Le juge des référés du Conseil d’État refuse de suspendre l’état d’urgence ou d’ordonner au Président de la République d’y mettre fin.
L’essentiel
La Ligue des droits de l’homme (LDH) a demandé au juge des référés du Conseil d’État :
- de suspendre lui-même l’état d’urgence,
- à défaut, d’ordonner au Président de la République d’y mettre fin.
S’agissant de la demande de suspension, le juge des référés rappelle que c’est la loi qui a décidé de proroger l’état d’urgence. Il ne peut donc pas le suspendre lui-même (1).
S’agissant de la demande d’injonction au Président de la République, le juge des référés estime que le péril imminent justifiant l’état d’urgence n’a pas disparu compte tenu du maintien de la menace terroriste et du risque d’attentats. Il refuse donc de prononcer les injonctions demandées (2).
La décision du juge des référés
1. Demande de suspension de la déclaration de l’état d’urgence
Le juge des référés du Conseil d’État constate que l’état d’urgence ne résulte plus du décret du 14 novembre 2015 mais de la loi du 20 novembre 2015. Ainsi, l’acte de déclaration ne peut plus être contesté devant le juge administratif. La demande des requérants revenait à ce que le juge des référés ordonne la suspension de l’application de la loi. La conformité de la loi à la Constitution ne peut être mise en cause devant le juge administratif qu’au travers d’une question prioritaire de constitutionnalité (QPC). En l’absence d’une telle question, le juge des référés du Conseil d’État constate que la loi du 20 novembre 2015 fait obstacle à ce qu’il prononce lui-même la suspension totale ou partielle de l’état d’urgence.
2. Demande d’injonction au Président de la République
Le juge des référés rappelle que le Président de la République dispose d’un large pouvoir d’appréciation pour faire ou non usage de sa faculté de mettre fin de façon anticipée à l’état d’urgence. Il souligne qu’il doit tenir compte de ce large pouvoir d’appréciation pour examiner la demande d’injonction mais qu’il lui appartient sur ce point d’exercer un contrôle.
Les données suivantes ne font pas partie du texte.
(** A call of Auth, by its law. *)
Lemma ht_mgmt (r : MgmtReq) (Pre : AuthView -> Prop) (Post : MgmtResp r -> AuthView -> Prop) :
  (forall a v v', Pre v -> call_law r a v v' ->
     view_le v v' /\ match a with Ok x => Post x v' | Err _ => True end) ->
  ht Pre (mgmt srv token r) Post.
Proof.
  intros H v0 outs [n mem] [[Hle Hno Ho] Hp]. unfold mgmt, p_map_err, in_node, on_peer. cbn.
  specialize (H (fst (srv r token (n_peer n))) (V (n, mem)) (view (snd (srv r token (n_peer n)))) Hp
    (mgmt_law r token (n_peer n))).
  destruct (srv r token (n_peer n)) as [a st]. cbn in *. destruct H as [Hl Hq].
  split; [split|]; unfold V in *; cbn in *.
  - by etransitivity.
  - intros name id Hid. eapply lookup_weaken; [by apply Hno|apply Hl].
  - done.
  - by destruct a.
Qed.

(** A lookup: the view stays, and the answer satisfies the law of the listing. *)
Lemma ht_listing (r : MgmtReq) (Pre : AuthView -> Prop) (Q : MgmtResp r -> AuthView -> Prop)
    {X} (f : MgmtResp r -> X) :
  (forall a v v', call_law r a v v' -> v' = v /\ forall l, a = Ok l -> Q l v) ->
  ht Pre (l ← mgmt srv token r; mret (f l)) (fun x v => Pre v /\ exists l, x = f l /\ Q l v).
Proof.
  intros Hlaw. eapply ht_bind; [apply ht_mgmt with (Post := fun l v => Pre v /\ Q l v)|].
  - intros a v v' Hp [-> Hl]%Hlaw. split; [done|]. destruct a; [|done]. split; [done|]. by apply Hl.
  - intros l. apply ht_ret. intros v [? ?]. eauto.
Qed.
Le juge des référés estime que le péril imminent qui a conduit, à la suite d’attentats d’une nature et d’une gravité exceptionnelles, à déclarer l’état d’urgence n’a pas disparu. Il observe que des attentats se sont répétés depuis cette date à l’étranger et que plusieurs tentatives d’attentat visant la France ont été déjouées. La France est en outre engagée dans des opérations militaires extérieures de grande envergure qui visent à frapper les bases à partir desquelles les opérations terroristes sont préparées, organisées et financées. Par ailleurs, le juge des référés estime qu’il n’est pas possible, en l’état actuel de la situation, de traiter différemment les différentes mesures prévues par l’état d’urgence.
Dans ces conditions, le juge des référés du Conseil d’État estime que la décision du Président de la République de ne pas mettre fin à l’état d’urgence ne porte pas d’atteinte grave et manifestement illégale à une liberté fondamentale. Il rejette donc la requête.
Les faits et la procédure
Après les attentats commis à Paris le 13 novembre dernier, l’état d’urgence prévu par la loi du 3 avril 1955 a été déclaré par le décret 14 novembre 2015. Il a été prorogé, pour une durée de trois mois à compter du 26 novembre, par la loi du 20 novembre 2015. Le régime de l’état d’urgence donne aux autorités administratives des pouvoirs particuliers : assignations à résidence, fermeture provisoire de lieux de réunion, interdiction de réunions de nature à provoquer des désordres, perquisitions décidées par les autorités administratives.
La loi du 20 novembre 2015 qui a prorogé l’état d’urgence pour trois mois a également prévu, par son article 3, que le président de la République peut mettre fin, à tout moment, à l’état d’urgence avant l’expiration de ce délai, par décret en conseil des ministres.
La Ligue des droits de l’homme et deux autres personnes avaient demandé au juge du référé-liberté du Conseil d’État de suspendre totalement ou partiellement l’état d’urgence ou, à défaut, d’enjoindre au Président de la République de procéder à cette suspension ou, a minima, de réexaminer la question du maintien de l’état d’urgence.
La procédure du référé-liberté, prévue par l’article L. 521-2 du code de justice administrative, permet au juge d’ordonner, dans un délai de quarante-huit heures, toutes les mesures nécessaires à la sauvegarde d’une liberté fondamentale à laquelle une administration aurait porté une atteinte grave et manifestement illégale. Pour obtenir satisfaction, le requérant doit justifier d’une situation d’urgence qui nécessite que le juge intervienne dans les quarante-huit heures.